There are no pharmacokinetic data in children on
terizidone, a
pro-drug of
cycloserine and a World Health Organization (WHO)-recommended group B
drug for
rifampicin-resistant
tuberculosis (RR-TB) treatment. We collected pharmacokinetic data in children <15 years routinely receiving 15-20 mg/kg of daily
terizidone for RR-TB treatment. We developed a population pharmacokinetic model of
cycloserine assuming a 2-to-1 molecular ratio between
terizidone and
cycloserine. We included 107 children with median (interquartile range) age and weight of 3.33 (1.55, 5.07) years and 13.0 (10.1, 17.0) kg, respectively. The pharmacokinetics of
cycloserine was described with a one-compartment model with first-order elimination and parallel transit compartment absorption. Allometric scaling using fat-free mass best accounted for the effect of body size, and clearance displayed maturation with age.

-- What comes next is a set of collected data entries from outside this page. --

(* ===== verification/Join.v ===== *)
(** * Joins (executor/src/join.rs)

    Nested-loop joins of materialized relations, with USING and NATURAL merging
    their columns. *)
From Stdlib Require Import ZArith Lia Ascii.
From stdpp Require Import base list gmap strings.
From S2P Require Import Prelude Text Chars Keys Store Datum Float DateTimeBin ExtArith DateTime.
From S2P Require Import Calendar Numeric NumericFn Ops Cast Errors Catalog Scope Ast AggCall.
From S2P Require Import EvalOps Func DateTimeFn FormatFn Eval Wire Project.
Open Scope Z_scope.

(** [executor/src/join.rs:166-174] natural_common_columns *)
Definition natural_common_columns (left_ right_ : Scope) : list string :=
  foldl (fun out c =>
    if existsb (fun rc => bool_decide (b_name rc = b_name c)) right_ &&
       negb (bool_decide (b_name c ∈ out))
    then out ++ [b_name c] else out) [] left_.

(** The positions of a list, each with its element. *)
Definition enumerate {A} (l : list A) : list (nat * A) := zip (seq 0 (length l)) l.

(** The elements at the positions that are not in [skip]. *)
Definition remaining {A} (skip : list nat) (l : list A) : list A :=
  map snd (List.filter (fun p => negb (bool_decide (p.1 ∈ skip))) (enumerate l)).

Section Join.
Context `{ExtCal} `{MathLib} `{Unicode} `{!ExtPow}.

(** [executor/src/join.rs:17-20] Relation *)
Record Relation : Type := mkRelation { rel_scope : Scope; rel_rows : list Row }.

(** A qualifier of the right side that the left side has too. *)
Definition shared_qualifier (left_ right_ : Scope) : option string :=
  head (omap (fun c => q ← b_qualifier c; if existsb (has_qualifier q) left_ then Some q else None)
          right_).

Definition null_row (n : nat) : Row := replicate n DNull.

(** [executor/src/join.rs:75-98] join_relations, whether two rows match *)
Definition join_matches (pairs : list (nat * nat)) (on_pred : option Expr) (combined : Scope)
    (ctx : EvalCtx) (lrow rrow : Row) : xresult bool :=
  match pairs with
  | _ :: _ =>
      foldM (fun (ok : bool) (p : nat * nat) =>
        if ok then
          l ← panic_or (lrow !! p.1);
          r ← panic_or (rrow !! p.2);
          c ← ty (compare l r);
          Ok (bool_decide (c = Some Eq))
        else Ok false) true pairs
  | [] =>
      match on_pred with
      | None => Ok true
      | Some e =>
          v ← eval e combined (lrow ++ rrow) ctx;
          match v with
          | DBool b => Ok b
          | DNull => Ok false
          | _ => raise (ETypeMismatch "JOIN/ON condition must be boolean")
          end
      end
  end.

(** The rows of the right side that one row of the left side joins with, by their
    positions. *)
Definition left_matches (matches : Row -> Row -> xresult bool) (l : Row) (right_ : list Row)
  : xresult (list (nat * Row)) :=
  foldM (fun acc p => b ← matches l p.2; Ok (if b : bool then acc ++ [p] else acc)) []
    (enumerate right_).

(** [executor/src/join.rs:100-143] join_relations, the rows of each kind of join *)
Definition join_rows (matches : Row -> Row -> xresult bool) (kind : JoinKind) (lw rw : nat)
    (left_ right_ : list Row) : xresult (list Row) :=
  let want_left := bool_decide (kind = JLeft \/ kind = JFull) in
  let want_right := bool_decide (kind = JRight \/ kind = JFull) in
  per_left ← mapR (fun l =>
    ms ← left_matches matches l right_;
    Ok (l, ms)) left_;
  let joined :=
    flat_map (fun '(l, ms) =>
      match ms with
      | [] => if want_left then [l ++ null_row rw] else []
      | _ => map (fun p => l ++ p.2) ms
      end) per_left in
  let matched := flat_map (fun '(_, ms) => map fst ms) per_left in
  Ok (joined ++
      if want_right then
        map (fun r => null_row lw ++ r) (remaining matched right_)
      else []).

(** [executor/src/join.rs:180-247] coalesce_join_columns *)
Definition coalesce_join_columns (left_ right_ : Scope) (pairs : list (nat * nat))
    (join_names : list string) (rows : list Row) : xresult Relation :=
  let lw := scope_width left_ in
  let left_join := map fst pairs in
  let right_join := map snd pairs in
  merged ← mapR (fun p : (nat * nat) * string =>
    t ← panic_or (ty_at left_ p.1.1); Ok (mkBinding None p.2 t)) (zip pairs join_names);
  new_rows ← mapR (fun row =>
    keys ← mapR (fun p : nat * nat =>
      lv ← panic_or (row !! p.1);
      if is_null lv then panic_or (row !! (lw + p.2)%nat) else Ok lv) pairs;
    Ok (keys ++ remaining left_join (take lw row) ++ remaining right_join (drop lw row))) rows;
  Ok (mkRelation (merged ++ remaining left_join left_ ++ remaining right_join right_) new_rows).

(** [executor/src/join.rs:26-161] join_relations *)
Definition join_relations (left_ right_ : Relation) (kind : JoinKind) (constraint : JoinConstraint)
    (ctx : EvalCtx) : xresult Relation :=
  match shared_qualifier (rel_scope left_) (rel_scope right_) with
  | Some q => raise (EDuplicateAlias q)
  | None =>
      let ls := rel_scope left_ in
      let rs := rel_scope right_ in
      let combined := ls ++ rs in
      let join_cols :=
        match constraint with
        | JoinUsing cols => cols
        | JoinNatural => natural_common_columns ls rs
        | JoinOn _ | JoinNone => []
        end in
      pairs ← mapR (fun jc =>
        li ← lift (resolve ls None jc);
        ri ← lift (resolve rs None jc);
        Ok (li, ri)) join_cols;
      let on_pred := match constraint with JoinOn e => Some e | _ => None end in
      rows ← join_rows (join_matches pairs on_pred combined ctx) kind (scope_width ls)
               (scope_width rs) (rel_rows left_) (rel_rows right_);
      match pairs with
      | [] => Ok (mkRelation combined rows)
      | _ => coalesce_join_columns ls rs pairs join_cols rows
      end
  end.

End Join.
(** [executor/src/agg.rs:904-941] aggregate_rows, one group: its keys for ORDER BY
    and its output row, unless HAVING drops it *)
Definition finish_group (s : SelectStmt) (scope : Scope) (out_exprs : list Expr)
    (order_keys : list SelectOrderKey) (specs : list AggSpec) (ctx : EvalCtx) (g : Group)
  : xresult (option (Row * Row)) :=
  let '(mkSelectStmt _ _ _ _ group_by having _ _ _ _) := s in
  let '(key, accs) := g in
  results ← mapR (fun a => acc_finish a.1) accs;
  let ev e := eval_grouped e scope group_by key specs results ctx in
  keep ← match having with
         | None => Ok true
         | Some h =>
             v ← ev h;
             match v with
             | DBool b => Ok b
             | DNull => Ok false
             | _ => raise (ETypeMismatch "argument of HAVING must be type boolean")
             end
         end;
  if keep : bool then
    projected ← mapR ev out_exprs;
    sort_keys ← mapR (fun k => match k with
                               | KeyOutput i => panic_or (projected !! i)
                               | KeySource e => ev e
                               end) order_keys;
    Ok (Some (sort_keys, projected))
  else Ok None.

(** [executor/src/agg.rs:832-950] aggregate_rows, up to the sort: the keys for ORDER BY
    and the output row of each group that HAVING keeps, DISTINCT applied *)
Definition group_output (s : SelectStmt) (scope : Scope) (rows : list Row) (ctx : EvalCtx)
  : xresult (list (Row * Row)) :=
  let '(mkSelectStmt projection _ _ distinct group_by having order_by _ _ _) := s in
  p ← resolve_projection projection scope;
  let out_exprs := pr_exprs p in
  order_keys ← resolve_select_order_keys order_by scope p distinct;
  _ ← (if existsb contains_aggregate group_by
       then raise (EGrouping "aggregate functions are not allowed in GROUP BY") else Ok ());
  let sources := omap (fun k => match k with KeySource e => Some e | KeyOutput _ => None end) order_keys in
  specs ← foldM (fun specs e =>
    specs ← collect_specs scope specs e;
    _ ← lift (validate_grouped group_by e);
    Ok specs) [] (out_exprs ++ option_list having ++ sources);
  groups ← fold_groups group_by specs scope ctx rows;
  out ← mapR (finish_group s scope out_exprs order_keys specs ctx) groups;
  let out := omap id out in
  Ok (if distinct then dedup_on snd [] out else out).

(** [executor/src/agg.rs:832-958] aggregate_rows *)
Definition aggregate_rows (s : SelectStmt) (scope : Scope) (rows : list Row) (ctx : EvalCtx)
  : xresult (list Row) :=
  let '(mkSelectStmt _ _ _ _ _ _ order_by limit offset _) := s in
  out ← group_output s scope rows ctx;
  let out := match order_by with
             | [] => out
             | _ => sort_by (fun a b => order_cmp a.1 b.1 order_by) out
             end in
  Ok (map snd (apply_offset_limit out offset limit)).

(** [executor/src/agg.rs:817-826] execute_aggregate *)
Definition execute_aggregate (s : SelectStmt) (scope : Scope) (rows : list Row) (ctx : EvalCtx)
  : xresult QueryResult :=
  let '(mkSelectStmt projection _ _ _ _ _ _ _ _ _) := s in
  p ← resolve_projection projection scope;
  out_rows ← aggregate_rows s scope rows ctx;
  rows_result (pr_fields p) out_rows (cx_time_zone ctx).

End Aggregate.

The clearance in a typical 13 kg child was estimated at 0.474 L/h. The mean absorption transit time when capsules were opened and administered as
powder was significantly faster compared to when capsules were swallowed whole (10.1 vs 72.6 min) but with no effect on bioavailability. Lower bioavailability (-16%) was observed in children with weight-for-age z-score below -2. Compared to adults given 500 mg daily
terizidone, 2022 WHO-recommended pediatric doses result in lower exposures in weight bands 3-10 kg and 36-46 kg. We developed a population pharmacokinetic model in children for
cycloserine dosed as
terizidone and characterized the effects of body size, age, formulation manipulation, and underweight-for-age. With current
terizidone dosing, pediatric
cycloserine exposures are lower than adult values for several weight groups. New optimized dosing is suggested for prospective evaluation.